- Film poster
- Directed by: Alberto Castro
- Written by: Alberto Castro
- Cinematography: Manuel Ramirez Midchel Meza
- Edited by: Andrés Becerra Romina Flores
- Music by: Karin Zielinski
- Production company: Arde Lima
- Release date: 2022;
- Running time: 92 minutes
- Country: Peru
- Language: Spanish

= Salir del clóset =

Salir del clóset (lit. 'Come out of the closet') is a 2022 Peruvian documentary film written and directed by Alberto Castro. It presents stories and testimonials from ten gay men and the difficulties they faced in freely assuming their sexual orientation.
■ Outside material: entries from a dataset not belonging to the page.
(** The same two operations on a server that is not registered: the notes
    batch records the failed INSERT on its item and carries on. *)
Example notes_batch_records_failure :
  let set_note :=
    Req.mk (Some "set") None (Some "10.0.0.1") (Some 8080) (Some "tcp")
      (Some "db box") None None None None None in
  let delete_note :=
    Req.mk (Some "delete") None (Some "10.0.0.1") (Some 9090) (Some "tcp")
      None None None None None None in
  snd (Api.post_notes_batch (Some "ghost") (Some [set_note; delete_note])
         fresh_world)
  = Api.mkResp 200
      (Api.NoteResults
         [Api.mkNoteOutcome false None (Some Store.FK_FAILED)
            (Some "10.0.0.1") (Some 8080) None None None;
          Api.mkNoteOutcome true (Some "delete") None (Some "10.0.0.1")
            (Some 9090) None (Some 0) (Some 0)]).
Proof. reflexivity. Qed.

Example names_batch_aborts :
  snd (Api.post_custom_service_names_batch (Some "ghost")
         (Some [set_name_op; delete_name_op]) fresh_world)
  = Api.mkResp 500
      (Api.Failed "Database operation failed"
         (Some "Unable to process batch custom service name operations") None).
Proof. reflexivity. Qed.

End Examples.

(** * Further properties of the code *)

(** ** ReachabilityProbe: bounds and shape of the result *)

Section ProbeMore.
Import JS Resolver Probe.







(** The shape of what a probe resolves to. *)
Definition well_formed_probe (scheme : string) (r : ProbeResult) : Prop :=
  if reachable r then
    exists st, statusCode r = Some st /\ st < 500
      /\ protocol r = Some scheme /\ error r = None
      /\ ((method r = Some "HEAD" /\ st <> 404 /\ isSPA r = None)
          \/ (method r = Some "GET" /\ (isSPA r = Some true -> st = 404)))
  else
    statusCode r = None /\ error r = Some "No successful response".

Lemma permissive_stage_shape (scheme : string) (net : Network) (start : Z) :
  well_formed_probe scheme (snd (permissive_stage scheme net start)).
Proof.
  unfold permissive_stage. destruct (String.eqb scheme "https").
  - destruct (permissive_request start (permissive net)) as [t [st|msg]].
    + destruct (Z.ltb_spec st 500); cbn; [|split; reflexivity].
      exists st. repeat split; try assumption. right.
      split; [reflexivity | discriminate].
    + cbn. split; reflexivity.
  - cbn. split; reflexivity.
Qed.

Lemma get_stage_shape (scheme : string) (net : Network) (start : Z) :
  well_formed_probe scheme (snd (get_stage scheme net start)).
Proof.
  unfold get_stage. destruct (fetch start (get net)) as [t [resp|msg]].
  - destruct (Z.ltb_spec (fstatus resp) 500); cbn; [|split; reflexivity].
    exists (fstatus resp). repeat split; try assumption. right.
    split; [reflexivity|].
    destruct (Z.eqb_spec (fstatus resp) 404); [tauto | discriminate].
  - apply permissive_stage_shape.
Qed.

Lemma head_stage_shape (scheme : string) (net : Network) :
  well_formed_probe scheme (snd (testProtocol scheme net)).
Proof.
  unfold testProtocol. destruct (fetch 0 (head net)) as [t [resp|msg]].
  - destruct (Z.ltb_spec (fstatus resp) 500) as [Hlt|];
      [destruct (Z.eqb_spec (fstatus resp) 404) as [|Hne]|];
      cbn [andb negb]; try apply get_stage_shape.
    cbn. exists (fstatus resp). repeat split; try assumption. left.
    repeat split. assumption.
  - apply get_stage_shape.
Qed.

(** X2: the result of a probe is well formed.  A reachable result carries a
    status below 500, the scheme probed and no error; it was obtained by HEAD
    (then the status is not 404 and there is no SPA flag) or by GET (then the
    SPA flag can only be set on a 404).  An unreachable result carries no
    status and the error text of the common exit. *)
Theorem testProtocol_result_shape (scheme : string) (net : Network) :
  well_formed_probe scheme (snd (testProtocol scheme net)).
Proof. apply head_stage_shape. Qed.

(** X3: the permissive request matters only after a GET that was rejected,
    and only for https: for any other scheme, and whenever the GET fetch
    brings back a response (a 5xx included), what the network would do with
    the permissive request does not change the result. *)
Theorem permissive_reply_only_after_rejected_get (scheme : string)
  (net : Network) (p : Reply) :
  (scheme <> "https"
   \/ exists t resp,
        fetch (fst (fetch 0 (head net))) (get net) = (t, inl resp)) ->
  testProtocol scheme (mkNet (head net) (get net) p) = testProtocol scheme net.
Proof.
  intros H. unfold testProtocol, get_stage, permissive_stage. cbn [head get permissive].
  destruct (fetch 0 (head net)) as [t0 [r0|m0]]; cbn [fst] in H.
  - destruct ((fstatus r0 <? 500) && negb (fstatus r0 =? 404)); [reflexivity|].
    destruct H as [Hne|(t & resp & ->)]; [|reflexivity].
    destruct (fetch t0 (get net)) as [t [resp|msg]]; [reflexivity|].
    destruct (String.eqb_spec scheme "https"); [contradiction | reflexivity].
  - destruct H as [Hne|(t & resp & ->)]; [|reflexivity].
    destruct (fetch t0 (get net)) as [t [resp|msg]]; [reflexivity|].
    destruct (String.eqb_spec scheme "https"); [contradiction | reflexivity].
Qed.

Lemma permissive_reply_only_after_rejected_get_witness :
  testProtocol "https"
    (mkNet (Responds 5 404 None None) (Responds 7 503 None None)
       (Responds 1 200 None None))
  = testProtocol "https"
      (mkNet (Responds 5 404 None None) (Responds 7 503 None None) Hangs).
Proof.
  apply (permissive_reply_only_after_rejected_get "https"
           (mkNet (Responds 5 404 None None) (Responds 7 503 None None) Hangs)
           (Responds 1 200 None None)).
  right. eexists. eexists. reflexivity.
Defined.

End ProbeMore.

(** ** StatusResolver: what every answer looks like *)

Section ResolverMore.
Import JS Classifier Resolver.

Ltac split_ifs :=
  repeat match goal with
         | |- context [if ?c then _ else _] => destruct c eqn:?
         end.

(** X4: the colour is a function of the status, and the status is one of
    five: system is gray, accessible is green, listening is yellow,
    unreachable and error are red, for every descriptor and every pair of
    probe results. *)
Theorem status_determines_color (info : ServiceDescriptor)
  (https http : ProbeResult) :
  let r := determineServiceStatus info https http in
  In (status r, color r)
     [("system", "gray"); ("accessible", "green"); ("listening", "yellow");
      ("unreachable", "red"); ("error", "red")].
Proof.
  cbv zeta. unfold determineServiceStatus.
  destruct (String.eqb (type info) "system"); [cbn; tauto|].
  destruct (workingResponse https http) as [w|]; [|cbn; tauto].
  destruct (String.eqb (type info) "web").
  - unfold web_status. split_ifs; cbn [status color]; try (cbn; tauto);
      unfold other_status; split_ifs; cbn; tauto.
  - split_ifs; unfold other_status; split_ifs; cbn; tauto.
Qed.

Lemma workingResponse_None (https http : ProbeResult) :
  workingResponse https http = None <->
  reachable https = false /\ reachable http = false.
Proof.
  unfold workingResponse.
  destruct (reachable https), (reachable http); cbn;
    split_ifs; split; try discriminate; try tauto; intros [? ?]; discriminate.
Qed.

Lemma workingResponse_reachable (https http w : ProbeResult) :
  workingResponse https http = Some w ->
  reachable w = true /\ (w = https \/ w = http).
Proof.
  unfold workingResponse.
  destruct (reachable https) eqn:E1, (reachable http) eqn:E2; cbn;
    split_ifs; intros [= <-]; tauto.
Qed.

Lemma status_with_working_response (info : ServiceDescriptor)
  (https http w : ProbeResult) :
  String.eqb (type info) "system" = false ->
  workingResponse https http = Some w ->
  status (determineServiceStatus info https http) <> "unreachable"
  /\ (status (determineServiceStatus info https http) = "error" ->
      num_ge (statusCode w) 500 = true).
Proof.
  intros Hsys Hw. unfold determineServiceStatus. rewrite Hsys, Hw.
  destruct (String.eqb (type info) "web").
  - unfold web_status. split_ifs; cbn [status];
      try (split; [discriminate | (discriminate || reflexivity)]);
      unfold other_status; split_ifs; cbn [status];
      split; discriminate.
  - split_ifs; unfold other_status; split_ifs; cbn [status];
      split; discriminate.
Qed.

(** X5: for a descriptor that is not of type system, the answer is
    unreachable exactly when neither probe reached the port. *)
Theorem unreachable_iff_no_probe_landed (info : ServiceDescriptor)
  (https http : ProbeResult) :
  type info <> "system" ->
  (status (determineServiceStatus info https http) = "unreachable"
   <-> reachable https = false /\ reachable http = false).
Proof.
  intros Hsys. apply String.eqb_neq in Hsys.
  destruct (workingResponse https http) as [w|] eqn:Hw.
  - destruct (status_with_working_response info https http w Hsys Hw) as [H _].
    split; [contradiction|].
    intros Hno. apply workingResponse_None in Hno. congruence.
  - split; [intros _; now apply workingResponse_None|].
    intros _. unfold determineServiceStatus. now rewrite Hsys, Hw.
Qed.

Lemma unreachable_iff_no_probe_landed_witness :
  status (determineServiceStatus (mkDesc "Service" "service" "Application service")
            (Probe.unreachable "No successful response")
            (Probe.unreachable "No successful response"))
  = "unreachable".
Proof.
  apply (unreachable_iff_no_probe_landed
           (mkDesc "Service" "service" "Application service")).
  - discriminate.
  - split; reflexivity.
Defined.

End ResolverMore.

(** ** [parseInt(string, 10)] *)


Section ParseIntProps.
Import JS JSNumber.

Lemma parse_digits_acc (d : Decimal.uint) (acc : positive) :
  parse_digits (NilEmpty.string_of_uint d) (Z.pos acc)
  = Z.pos (Pos.of_uint_acc d acc).
Proof.
  revert acc.
  induction d; intros acc;
    cbn [NilEmpty.string_of_uint parse_digits Pos.of_uint_acc];
    [reflexivity|..];
    match goal with
    | |- context [digit_value ?c] =>
        let v := eval vm_compute in (digit_value c) in
        change (digit_value c) with v
    end;
    cbv beta iota; rewrite <- IHd; f_equal; lia.
Qed.

Lemma parse_digits_uint (d : Decimal.uint) :
  parse_digits (NilEmpty.string_of_uint d) 0 = Z.of_N (Pos.of_uint d).
Proof.
  induction d; cbn [NilEmpty.string_of_uint parse_digits Pos.of_uint];
    [reflexivity|..];
    match goal with
    | |- context [digit_value ?c] =>
        let v := eval vm_compute in (digit_value c) in
        change (digit_value c) with v
    end;
    cbv beta iota; [exact IHd|..]; cbn [Z.of_N];
    rewrite <- parse_digits_acc; f_equal.
Qed.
It is the second film of Castro's documentary trilogy about LGBTIQ+ in Peru following Drag Invasion (2020), and preceding Lima Is Burning (2023).

== Synopsis ==
10 Peruvian homosexual men will narrate their experiences after discovering their gender identity. The film demonstrates the hard difficulties they are going through due to institutionalized homophobia in Peru. It also raises various issues that reflect on tolerance and respect for diversity.

== Cast ==

- Bruno García-Calderón
- Josué Parodi
- Paco Flores
- Marcelo Cicala
- Gino Lorenzo
- Joaco Ahumada
- Eduardo Villanueva
- Lucho Mora
- Iván Pérez
- Omar Olivos

== Release ==
It was initially released as part of the National Selection of the Cinema Week of the University of Lima 2022. After having won the National Contest for the Distribution and Circulation of Works 2022 of the Ministry of Culture, the film was scheduled to be released on January 28, 2023, in Peruvian theaters, but the premiere was brought forward to January 17, 2023, for theaters Peruvians from the Cineplanet chain.